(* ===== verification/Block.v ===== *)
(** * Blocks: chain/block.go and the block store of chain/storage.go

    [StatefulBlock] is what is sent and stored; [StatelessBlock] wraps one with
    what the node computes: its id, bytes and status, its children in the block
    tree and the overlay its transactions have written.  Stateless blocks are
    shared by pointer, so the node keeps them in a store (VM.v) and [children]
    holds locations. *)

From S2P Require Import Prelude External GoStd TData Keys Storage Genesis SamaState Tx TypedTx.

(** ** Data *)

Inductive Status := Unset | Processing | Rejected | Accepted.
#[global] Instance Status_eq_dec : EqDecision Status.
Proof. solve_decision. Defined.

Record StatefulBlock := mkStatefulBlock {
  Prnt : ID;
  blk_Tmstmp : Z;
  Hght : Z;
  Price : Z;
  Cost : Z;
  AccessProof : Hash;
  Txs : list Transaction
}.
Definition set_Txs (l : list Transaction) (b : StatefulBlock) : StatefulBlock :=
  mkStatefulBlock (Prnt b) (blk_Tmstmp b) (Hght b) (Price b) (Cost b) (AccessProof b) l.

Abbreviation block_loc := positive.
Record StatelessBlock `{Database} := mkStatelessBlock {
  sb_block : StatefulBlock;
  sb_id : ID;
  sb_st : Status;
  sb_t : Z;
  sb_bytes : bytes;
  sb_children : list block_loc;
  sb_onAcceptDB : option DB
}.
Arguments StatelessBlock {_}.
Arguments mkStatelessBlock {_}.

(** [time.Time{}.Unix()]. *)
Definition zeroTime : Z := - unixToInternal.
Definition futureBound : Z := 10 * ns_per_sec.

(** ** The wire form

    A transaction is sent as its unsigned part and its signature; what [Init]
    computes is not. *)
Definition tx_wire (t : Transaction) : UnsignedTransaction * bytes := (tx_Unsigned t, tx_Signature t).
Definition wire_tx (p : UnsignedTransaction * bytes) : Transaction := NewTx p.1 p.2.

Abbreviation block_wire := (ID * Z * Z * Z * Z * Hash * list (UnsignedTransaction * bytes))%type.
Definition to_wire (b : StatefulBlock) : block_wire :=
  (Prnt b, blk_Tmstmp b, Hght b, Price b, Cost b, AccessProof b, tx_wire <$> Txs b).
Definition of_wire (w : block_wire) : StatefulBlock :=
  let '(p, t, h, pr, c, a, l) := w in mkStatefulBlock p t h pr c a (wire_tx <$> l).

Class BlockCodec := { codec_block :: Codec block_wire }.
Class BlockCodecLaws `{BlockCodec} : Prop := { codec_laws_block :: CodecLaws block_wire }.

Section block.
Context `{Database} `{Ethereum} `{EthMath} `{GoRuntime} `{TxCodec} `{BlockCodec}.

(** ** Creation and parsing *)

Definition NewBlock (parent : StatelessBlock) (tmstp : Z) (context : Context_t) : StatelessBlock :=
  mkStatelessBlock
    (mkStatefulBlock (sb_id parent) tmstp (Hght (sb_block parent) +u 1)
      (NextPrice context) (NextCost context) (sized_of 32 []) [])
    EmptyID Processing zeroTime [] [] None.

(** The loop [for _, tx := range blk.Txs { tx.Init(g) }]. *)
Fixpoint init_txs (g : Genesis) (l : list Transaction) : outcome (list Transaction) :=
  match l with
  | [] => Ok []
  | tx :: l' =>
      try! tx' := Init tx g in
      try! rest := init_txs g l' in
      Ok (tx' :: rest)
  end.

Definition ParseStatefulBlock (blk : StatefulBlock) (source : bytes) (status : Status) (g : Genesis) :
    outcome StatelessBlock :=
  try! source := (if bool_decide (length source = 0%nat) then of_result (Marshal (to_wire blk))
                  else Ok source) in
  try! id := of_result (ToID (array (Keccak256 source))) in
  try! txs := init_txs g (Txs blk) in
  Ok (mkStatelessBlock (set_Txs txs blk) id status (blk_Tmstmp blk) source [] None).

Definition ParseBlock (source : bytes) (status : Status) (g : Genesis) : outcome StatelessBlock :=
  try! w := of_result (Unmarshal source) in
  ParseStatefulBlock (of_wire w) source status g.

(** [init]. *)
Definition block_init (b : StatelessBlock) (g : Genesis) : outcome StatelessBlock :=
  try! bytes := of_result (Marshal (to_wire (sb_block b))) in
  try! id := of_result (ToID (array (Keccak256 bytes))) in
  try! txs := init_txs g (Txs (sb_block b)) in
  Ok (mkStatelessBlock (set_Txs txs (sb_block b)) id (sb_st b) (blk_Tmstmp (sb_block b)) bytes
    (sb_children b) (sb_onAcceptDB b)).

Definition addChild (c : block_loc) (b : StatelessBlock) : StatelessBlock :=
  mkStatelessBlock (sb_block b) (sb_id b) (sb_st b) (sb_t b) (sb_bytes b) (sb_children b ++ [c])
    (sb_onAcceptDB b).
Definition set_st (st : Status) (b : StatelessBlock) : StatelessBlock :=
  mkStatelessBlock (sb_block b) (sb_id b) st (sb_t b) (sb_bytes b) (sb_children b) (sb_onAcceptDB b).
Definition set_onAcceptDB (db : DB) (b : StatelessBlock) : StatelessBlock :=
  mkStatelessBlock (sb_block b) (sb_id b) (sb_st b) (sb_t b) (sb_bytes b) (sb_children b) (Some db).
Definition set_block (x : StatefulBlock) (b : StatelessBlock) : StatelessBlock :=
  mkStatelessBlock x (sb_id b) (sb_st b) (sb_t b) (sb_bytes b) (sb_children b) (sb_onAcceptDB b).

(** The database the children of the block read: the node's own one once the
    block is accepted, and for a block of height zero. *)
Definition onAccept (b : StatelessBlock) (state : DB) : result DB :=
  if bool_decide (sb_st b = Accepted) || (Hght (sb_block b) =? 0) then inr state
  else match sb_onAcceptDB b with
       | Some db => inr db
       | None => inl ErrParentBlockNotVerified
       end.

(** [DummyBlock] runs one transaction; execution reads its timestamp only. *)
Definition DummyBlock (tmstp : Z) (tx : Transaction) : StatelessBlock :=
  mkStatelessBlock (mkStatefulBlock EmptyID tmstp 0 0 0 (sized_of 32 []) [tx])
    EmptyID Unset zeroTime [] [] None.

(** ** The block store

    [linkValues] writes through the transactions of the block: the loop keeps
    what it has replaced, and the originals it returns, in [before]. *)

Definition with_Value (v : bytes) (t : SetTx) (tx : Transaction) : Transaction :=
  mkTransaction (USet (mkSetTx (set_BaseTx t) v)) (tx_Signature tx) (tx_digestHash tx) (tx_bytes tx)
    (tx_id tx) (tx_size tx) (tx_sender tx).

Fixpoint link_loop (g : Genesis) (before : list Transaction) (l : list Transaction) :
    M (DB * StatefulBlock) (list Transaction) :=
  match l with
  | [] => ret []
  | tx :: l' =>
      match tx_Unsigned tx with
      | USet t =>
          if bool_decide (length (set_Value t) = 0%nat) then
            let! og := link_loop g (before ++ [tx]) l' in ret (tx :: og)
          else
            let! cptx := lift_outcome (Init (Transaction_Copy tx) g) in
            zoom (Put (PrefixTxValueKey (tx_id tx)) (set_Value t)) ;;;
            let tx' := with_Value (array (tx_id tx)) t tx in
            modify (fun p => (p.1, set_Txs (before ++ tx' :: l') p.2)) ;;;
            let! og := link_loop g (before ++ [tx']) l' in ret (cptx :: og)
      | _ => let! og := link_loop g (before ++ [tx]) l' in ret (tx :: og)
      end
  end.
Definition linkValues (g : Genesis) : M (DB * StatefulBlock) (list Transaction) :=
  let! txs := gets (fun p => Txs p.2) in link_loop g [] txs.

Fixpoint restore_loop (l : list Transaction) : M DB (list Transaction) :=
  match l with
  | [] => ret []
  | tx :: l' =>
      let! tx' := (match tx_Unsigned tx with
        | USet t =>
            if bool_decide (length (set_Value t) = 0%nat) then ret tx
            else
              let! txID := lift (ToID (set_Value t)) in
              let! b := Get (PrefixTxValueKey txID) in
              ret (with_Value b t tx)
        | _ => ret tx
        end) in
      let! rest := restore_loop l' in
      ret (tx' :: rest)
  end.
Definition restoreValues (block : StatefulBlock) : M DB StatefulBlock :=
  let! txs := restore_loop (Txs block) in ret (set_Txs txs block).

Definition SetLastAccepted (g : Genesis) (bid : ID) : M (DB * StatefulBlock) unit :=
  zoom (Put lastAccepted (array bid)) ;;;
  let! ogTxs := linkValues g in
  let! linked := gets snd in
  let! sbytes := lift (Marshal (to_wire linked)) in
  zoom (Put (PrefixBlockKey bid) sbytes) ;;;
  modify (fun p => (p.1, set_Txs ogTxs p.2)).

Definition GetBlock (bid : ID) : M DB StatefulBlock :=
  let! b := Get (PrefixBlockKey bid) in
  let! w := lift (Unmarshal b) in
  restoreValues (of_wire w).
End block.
■ ■ ■ ■
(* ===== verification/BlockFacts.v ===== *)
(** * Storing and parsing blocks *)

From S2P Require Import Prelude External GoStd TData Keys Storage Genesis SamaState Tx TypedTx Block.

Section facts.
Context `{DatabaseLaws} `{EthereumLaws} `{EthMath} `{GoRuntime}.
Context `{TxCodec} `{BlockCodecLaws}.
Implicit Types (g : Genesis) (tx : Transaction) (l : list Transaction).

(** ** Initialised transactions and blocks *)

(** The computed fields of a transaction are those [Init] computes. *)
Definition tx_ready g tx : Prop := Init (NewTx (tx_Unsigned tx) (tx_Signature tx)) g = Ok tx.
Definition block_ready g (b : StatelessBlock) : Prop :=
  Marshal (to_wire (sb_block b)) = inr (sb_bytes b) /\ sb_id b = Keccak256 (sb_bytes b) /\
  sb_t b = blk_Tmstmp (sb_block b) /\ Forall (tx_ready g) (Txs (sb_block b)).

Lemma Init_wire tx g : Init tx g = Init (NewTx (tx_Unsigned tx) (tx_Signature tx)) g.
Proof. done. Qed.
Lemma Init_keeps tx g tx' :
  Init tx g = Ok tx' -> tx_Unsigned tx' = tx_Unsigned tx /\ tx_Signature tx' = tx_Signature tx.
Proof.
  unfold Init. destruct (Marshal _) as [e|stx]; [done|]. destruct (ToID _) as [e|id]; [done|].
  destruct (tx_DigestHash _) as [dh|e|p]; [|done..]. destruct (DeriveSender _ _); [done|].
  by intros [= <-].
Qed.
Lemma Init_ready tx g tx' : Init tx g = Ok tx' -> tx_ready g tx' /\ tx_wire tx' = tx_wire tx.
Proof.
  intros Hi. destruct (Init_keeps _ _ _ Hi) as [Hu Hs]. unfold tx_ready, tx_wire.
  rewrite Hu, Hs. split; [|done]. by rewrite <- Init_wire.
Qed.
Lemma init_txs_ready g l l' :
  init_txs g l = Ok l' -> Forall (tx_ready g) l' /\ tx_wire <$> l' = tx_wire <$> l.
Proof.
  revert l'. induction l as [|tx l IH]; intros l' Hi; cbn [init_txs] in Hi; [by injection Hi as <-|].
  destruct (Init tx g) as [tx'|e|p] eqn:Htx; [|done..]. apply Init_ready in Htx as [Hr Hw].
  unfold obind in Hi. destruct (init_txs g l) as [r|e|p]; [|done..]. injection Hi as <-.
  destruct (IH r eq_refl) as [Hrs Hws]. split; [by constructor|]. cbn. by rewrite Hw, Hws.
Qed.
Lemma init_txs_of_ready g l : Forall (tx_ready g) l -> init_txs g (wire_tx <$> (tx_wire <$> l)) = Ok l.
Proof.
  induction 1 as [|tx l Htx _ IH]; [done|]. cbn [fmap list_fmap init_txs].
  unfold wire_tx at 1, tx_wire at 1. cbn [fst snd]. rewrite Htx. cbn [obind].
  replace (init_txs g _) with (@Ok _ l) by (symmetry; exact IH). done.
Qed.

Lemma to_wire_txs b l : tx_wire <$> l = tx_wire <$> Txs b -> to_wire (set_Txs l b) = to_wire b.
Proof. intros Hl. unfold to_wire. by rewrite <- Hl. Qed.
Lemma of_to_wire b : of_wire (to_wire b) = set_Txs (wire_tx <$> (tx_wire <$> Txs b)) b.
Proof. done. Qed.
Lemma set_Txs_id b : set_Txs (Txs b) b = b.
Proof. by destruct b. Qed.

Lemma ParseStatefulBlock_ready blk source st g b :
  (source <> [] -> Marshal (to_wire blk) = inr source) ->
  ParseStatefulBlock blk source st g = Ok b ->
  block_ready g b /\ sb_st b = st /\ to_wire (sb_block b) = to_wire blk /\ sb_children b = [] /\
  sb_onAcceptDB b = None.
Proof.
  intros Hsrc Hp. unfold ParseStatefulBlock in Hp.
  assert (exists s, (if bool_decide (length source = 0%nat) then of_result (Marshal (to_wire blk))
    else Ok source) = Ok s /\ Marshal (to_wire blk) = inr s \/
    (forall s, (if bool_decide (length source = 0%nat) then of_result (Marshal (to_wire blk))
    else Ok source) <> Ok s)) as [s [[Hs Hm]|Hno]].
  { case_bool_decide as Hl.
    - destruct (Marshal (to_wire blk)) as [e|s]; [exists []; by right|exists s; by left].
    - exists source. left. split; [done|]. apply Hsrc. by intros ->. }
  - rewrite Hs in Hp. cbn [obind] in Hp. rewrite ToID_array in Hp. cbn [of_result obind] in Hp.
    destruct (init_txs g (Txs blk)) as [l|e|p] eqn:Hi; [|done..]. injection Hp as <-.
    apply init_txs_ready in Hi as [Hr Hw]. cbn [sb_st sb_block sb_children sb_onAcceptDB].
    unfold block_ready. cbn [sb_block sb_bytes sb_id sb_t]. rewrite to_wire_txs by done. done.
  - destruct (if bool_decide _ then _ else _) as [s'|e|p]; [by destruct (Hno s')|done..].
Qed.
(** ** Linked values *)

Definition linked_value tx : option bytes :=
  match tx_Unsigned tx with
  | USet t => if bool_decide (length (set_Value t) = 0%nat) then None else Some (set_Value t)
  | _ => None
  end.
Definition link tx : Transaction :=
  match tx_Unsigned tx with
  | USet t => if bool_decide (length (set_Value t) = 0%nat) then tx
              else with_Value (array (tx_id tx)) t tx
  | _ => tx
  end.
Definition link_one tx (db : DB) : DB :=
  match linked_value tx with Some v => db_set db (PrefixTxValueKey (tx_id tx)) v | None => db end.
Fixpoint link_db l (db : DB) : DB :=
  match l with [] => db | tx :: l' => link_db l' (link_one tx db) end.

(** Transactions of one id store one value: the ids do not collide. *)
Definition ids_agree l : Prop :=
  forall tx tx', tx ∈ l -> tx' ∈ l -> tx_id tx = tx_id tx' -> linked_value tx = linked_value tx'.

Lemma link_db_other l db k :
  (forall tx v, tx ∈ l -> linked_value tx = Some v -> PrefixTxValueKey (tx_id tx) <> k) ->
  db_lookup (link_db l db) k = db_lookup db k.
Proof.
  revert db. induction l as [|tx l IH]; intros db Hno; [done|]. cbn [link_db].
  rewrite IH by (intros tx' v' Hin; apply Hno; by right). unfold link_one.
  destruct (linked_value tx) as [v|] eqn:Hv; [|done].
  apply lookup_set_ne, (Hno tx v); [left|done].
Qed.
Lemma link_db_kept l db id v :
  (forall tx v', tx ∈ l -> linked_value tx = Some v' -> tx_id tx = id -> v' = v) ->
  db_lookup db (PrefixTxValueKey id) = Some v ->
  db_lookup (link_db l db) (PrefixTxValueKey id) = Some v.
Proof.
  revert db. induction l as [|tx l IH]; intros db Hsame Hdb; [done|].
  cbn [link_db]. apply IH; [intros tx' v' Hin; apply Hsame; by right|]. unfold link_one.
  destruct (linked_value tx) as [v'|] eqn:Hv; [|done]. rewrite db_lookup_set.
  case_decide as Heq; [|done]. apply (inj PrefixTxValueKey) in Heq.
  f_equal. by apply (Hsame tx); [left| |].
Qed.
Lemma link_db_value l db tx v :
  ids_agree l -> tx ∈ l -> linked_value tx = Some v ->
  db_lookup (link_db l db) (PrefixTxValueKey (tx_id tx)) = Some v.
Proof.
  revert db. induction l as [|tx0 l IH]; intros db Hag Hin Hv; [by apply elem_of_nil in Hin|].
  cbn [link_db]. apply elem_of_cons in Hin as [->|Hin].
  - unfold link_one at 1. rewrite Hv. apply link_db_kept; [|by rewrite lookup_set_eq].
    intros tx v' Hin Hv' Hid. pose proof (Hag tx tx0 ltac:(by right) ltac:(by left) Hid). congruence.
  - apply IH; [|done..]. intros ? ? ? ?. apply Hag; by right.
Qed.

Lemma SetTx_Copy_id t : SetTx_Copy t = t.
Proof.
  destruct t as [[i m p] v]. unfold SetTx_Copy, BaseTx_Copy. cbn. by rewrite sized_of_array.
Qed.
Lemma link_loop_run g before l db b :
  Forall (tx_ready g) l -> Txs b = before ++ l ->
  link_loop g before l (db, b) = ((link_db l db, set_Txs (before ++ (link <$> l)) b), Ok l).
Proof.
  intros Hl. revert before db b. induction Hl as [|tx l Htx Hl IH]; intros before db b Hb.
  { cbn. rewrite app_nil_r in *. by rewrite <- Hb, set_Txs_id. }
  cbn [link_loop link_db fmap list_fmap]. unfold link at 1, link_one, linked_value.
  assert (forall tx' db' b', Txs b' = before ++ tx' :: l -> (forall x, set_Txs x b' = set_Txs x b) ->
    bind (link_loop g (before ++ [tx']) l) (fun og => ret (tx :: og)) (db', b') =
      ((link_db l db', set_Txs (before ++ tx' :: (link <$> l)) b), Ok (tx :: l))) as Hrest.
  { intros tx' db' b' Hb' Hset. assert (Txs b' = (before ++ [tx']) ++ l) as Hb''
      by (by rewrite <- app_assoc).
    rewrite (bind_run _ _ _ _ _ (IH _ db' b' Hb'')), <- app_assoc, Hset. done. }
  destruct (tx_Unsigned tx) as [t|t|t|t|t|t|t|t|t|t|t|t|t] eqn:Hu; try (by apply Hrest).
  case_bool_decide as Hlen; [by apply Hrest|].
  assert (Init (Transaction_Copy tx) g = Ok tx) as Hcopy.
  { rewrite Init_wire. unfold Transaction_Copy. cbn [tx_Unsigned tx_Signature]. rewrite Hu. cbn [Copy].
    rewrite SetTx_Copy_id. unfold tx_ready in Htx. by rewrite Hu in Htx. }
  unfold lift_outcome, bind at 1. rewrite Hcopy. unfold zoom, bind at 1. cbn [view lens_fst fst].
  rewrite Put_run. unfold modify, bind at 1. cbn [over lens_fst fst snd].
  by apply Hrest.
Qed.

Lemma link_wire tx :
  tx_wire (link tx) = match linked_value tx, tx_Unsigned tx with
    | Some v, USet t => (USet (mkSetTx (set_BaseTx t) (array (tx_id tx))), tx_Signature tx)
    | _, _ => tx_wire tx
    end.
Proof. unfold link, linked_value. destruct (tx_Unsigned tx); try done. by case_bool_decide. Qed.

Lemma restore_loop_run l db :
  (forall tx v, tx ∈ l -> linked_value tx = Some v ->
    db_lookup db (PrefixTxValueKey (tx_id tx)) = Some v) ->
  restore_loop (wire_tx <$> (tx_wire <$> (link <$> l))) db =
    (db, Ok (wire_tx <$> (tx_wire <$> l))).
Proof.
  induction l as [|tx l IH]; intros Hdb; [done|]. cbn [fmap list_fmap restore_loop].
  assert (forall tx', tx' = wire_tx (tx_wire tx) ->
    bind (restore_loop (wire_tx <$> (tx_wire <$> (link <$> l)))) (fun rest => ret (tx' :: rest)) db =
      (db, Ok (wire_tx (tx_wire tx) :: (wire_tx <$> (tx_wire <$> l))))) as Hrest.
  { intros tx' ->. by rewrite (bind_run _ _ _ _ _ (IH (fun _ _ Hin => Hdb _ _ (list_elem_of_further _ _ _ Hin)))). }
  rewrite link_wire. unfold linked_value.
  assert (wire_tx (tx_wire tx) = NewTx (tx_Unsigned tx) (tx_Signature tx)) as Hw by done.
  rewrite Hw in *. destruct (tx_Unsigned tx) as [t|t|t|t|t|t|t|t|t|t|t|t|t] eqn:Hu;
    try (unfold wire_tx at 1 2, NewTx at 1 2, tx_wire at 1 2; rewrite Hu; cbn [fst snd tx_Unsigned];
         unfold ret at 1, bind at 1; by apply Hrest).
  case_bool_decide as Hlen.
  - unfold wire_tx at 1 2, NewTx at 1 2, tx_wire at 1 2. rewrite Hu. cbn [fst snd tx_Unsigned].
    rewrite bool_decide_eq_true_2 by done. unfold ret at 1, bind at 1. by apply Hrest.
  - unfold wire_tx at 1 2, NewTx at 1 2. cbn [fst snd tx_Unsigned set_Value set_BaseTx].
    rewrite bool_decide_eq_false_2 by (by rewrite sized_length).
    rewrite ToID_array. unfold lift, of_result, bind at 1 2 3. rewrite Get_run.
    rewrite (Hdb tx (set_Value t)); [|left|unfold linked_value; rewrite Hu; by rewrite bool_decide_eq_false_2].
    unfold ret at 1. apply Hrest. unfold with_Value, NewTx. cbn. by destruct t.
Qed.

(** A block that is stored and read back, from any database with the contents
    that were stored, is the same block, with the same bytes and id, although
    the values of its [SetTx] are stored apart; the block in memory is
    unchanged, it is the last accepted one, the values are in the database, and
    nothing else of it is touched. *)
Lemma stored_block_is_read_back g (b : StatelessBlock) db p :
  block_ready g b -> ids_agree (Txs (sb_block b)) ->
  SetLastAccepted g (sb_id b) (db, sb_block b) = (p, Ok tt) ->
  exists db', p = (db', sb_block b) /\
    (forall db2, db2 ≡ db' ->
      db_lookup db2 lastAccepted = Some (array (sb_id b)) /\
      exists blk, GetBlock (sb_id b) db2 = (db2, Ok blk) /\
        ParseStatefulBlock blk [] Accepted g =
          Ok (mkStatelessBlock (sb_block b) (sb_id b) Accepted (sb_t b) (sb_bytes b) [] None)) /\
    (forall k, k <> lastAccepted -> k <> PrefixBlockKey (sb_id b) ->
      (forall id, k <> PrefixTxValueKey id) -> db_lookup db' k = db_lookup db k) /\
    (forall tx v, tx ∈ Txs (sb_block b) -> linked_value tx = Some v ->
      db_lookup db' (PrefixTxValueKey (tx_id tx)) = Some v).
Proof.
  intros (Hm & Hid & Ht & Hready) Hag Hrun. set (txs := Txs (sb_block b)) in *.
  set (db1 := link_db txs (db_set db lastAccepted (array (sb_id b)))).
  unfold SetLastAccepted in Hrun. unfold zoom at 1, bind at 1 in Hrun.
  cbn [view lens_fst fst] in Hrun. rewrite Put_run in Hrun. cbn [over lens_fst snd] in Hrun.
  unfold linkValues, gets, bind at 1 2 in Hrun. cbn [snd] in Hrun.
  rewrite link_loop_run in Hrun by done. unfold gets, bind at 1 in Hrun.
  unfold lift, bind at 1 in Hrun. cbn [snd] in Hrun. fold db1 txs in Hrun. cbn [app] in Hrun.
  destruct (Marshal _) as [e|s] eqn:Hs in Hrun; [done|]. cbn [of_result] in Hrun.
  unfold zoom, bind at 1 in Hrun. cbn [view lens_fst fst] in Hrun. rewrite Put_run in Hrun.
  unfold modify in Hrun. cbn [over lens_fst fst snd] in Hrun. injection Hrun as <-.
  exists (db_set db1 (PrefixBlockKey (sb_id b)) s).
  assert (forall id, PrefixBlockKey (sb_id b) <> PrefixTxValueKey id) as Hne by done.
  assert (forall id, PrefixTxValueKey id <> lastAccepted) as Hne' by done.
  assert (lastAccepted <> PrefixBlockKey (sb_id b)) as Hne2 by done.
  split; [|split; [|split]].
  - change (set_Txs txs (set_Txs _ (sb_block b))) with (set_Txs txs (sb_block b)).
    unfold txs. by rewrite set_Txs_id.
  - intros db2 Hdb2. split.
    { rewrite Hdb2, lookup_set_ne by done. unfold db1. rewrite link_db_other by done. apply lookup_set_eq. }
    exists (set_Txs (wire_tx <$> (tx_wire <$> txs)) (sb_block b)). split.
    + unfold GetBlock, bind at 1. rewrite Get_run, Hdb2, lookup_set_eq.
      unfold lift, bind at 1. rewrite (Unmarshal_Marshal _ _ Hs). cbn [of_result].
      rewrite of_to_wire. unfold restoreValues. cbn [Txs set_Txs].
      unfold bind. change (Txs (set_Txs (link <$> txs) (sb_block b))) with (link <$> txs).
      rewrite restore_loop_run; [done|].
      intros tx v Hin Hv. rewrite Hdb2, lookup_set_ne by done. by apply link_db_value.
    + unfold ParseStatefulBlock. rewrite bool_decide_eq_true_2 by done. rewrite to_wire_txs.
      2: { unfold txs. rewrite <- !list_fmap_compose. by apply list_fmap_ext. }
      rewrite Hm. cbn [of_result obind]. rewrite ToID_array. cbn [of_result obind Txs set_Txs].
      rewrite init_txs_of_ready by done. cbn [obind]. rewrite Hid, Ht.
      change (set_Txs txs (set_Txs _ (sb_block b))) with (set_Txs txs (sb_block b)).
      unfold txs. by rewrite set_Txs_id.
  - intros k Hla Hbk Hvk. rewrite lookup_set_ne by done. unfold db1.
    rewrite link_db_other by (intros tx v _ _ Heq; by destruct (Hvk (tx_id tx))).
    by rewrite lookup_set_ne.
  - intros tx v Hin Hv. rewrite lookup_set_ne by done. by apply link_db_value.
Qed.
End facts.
■ ■ ■ ■
#### PROBLEM:
Precisely the lines between those holding "Lemma init_txs_ready g" and "ParseStatefulBlock blk source", inclusive, are to be reproduced from the listing above, with nothing added.

#### ANSWER SECTION:
Lemma init_txs_ready g l l' :
  init_txs g l = Ok l' -> Forall (tx_ready g) l' /\ tx_wire <$> l' = tx_wire <$> l.
Proof.
  revert l'. induction l as [|tx l IH]; intros l' Hi; cbn [init_txs] in Hi; [by injection Hi as <-|].
  destruct (Init tx g) as [tx'|e|p] eqn:Htx; [|done..]. apply Init_ready in Htx as [Hr Hw].
  unfold obind in Hi. destruct (init_txs g l) as [r|e|p]; [|done..]. injection Hi as <-.
  destruct (IH r eq_refl) as [Hrs Hws]. split; [by constructor|]. cbn. by rewrite Hw, Hws.
Qed.
Lemma init_txs_of_ready g l : Forall (tx_ready g) l -> init_txs g (wire_tx <$> (tx_wire <$> l)) = Ok l.
Proof.
  induction 1 as [|tx l Htx _ IH]; [done|]. cbn [fmap list_fmap init_txs].
  unfold wire_tx at 1, tx_wire at 1. cbn [fst snd]. rewrite Htx. cbn [obind].
  replace (init_txs g _) with (@Ok _ l) by (symmetry; exact IH). done.
Qed.

Lemma to_wire_txs b l : tx_wire <$> l = tx_wire <$> Txs b -> to_wire (set_Txs l b) = to_wire b.
Proof. intros Hl. unfold to_wire. by rewrite <- Hl. Qed.
Lemma of_to_wire b : of_wire (to_wire b) = set_Txs (wire_tx <$> (tx_wire <$> Txs b)) b.
Proof. done. Qed.
Lemma set_Txs_id b : set_Txs (Txs b) b = b.
Proof. by destruct b. Qed.

Lemma ParseStatefulBlock_ready blk source st g b :
  (source <> [] -> Marshal (to_wire blk) = inr source) ->
  ParseStatefulBlock blk source st g = Ok b ->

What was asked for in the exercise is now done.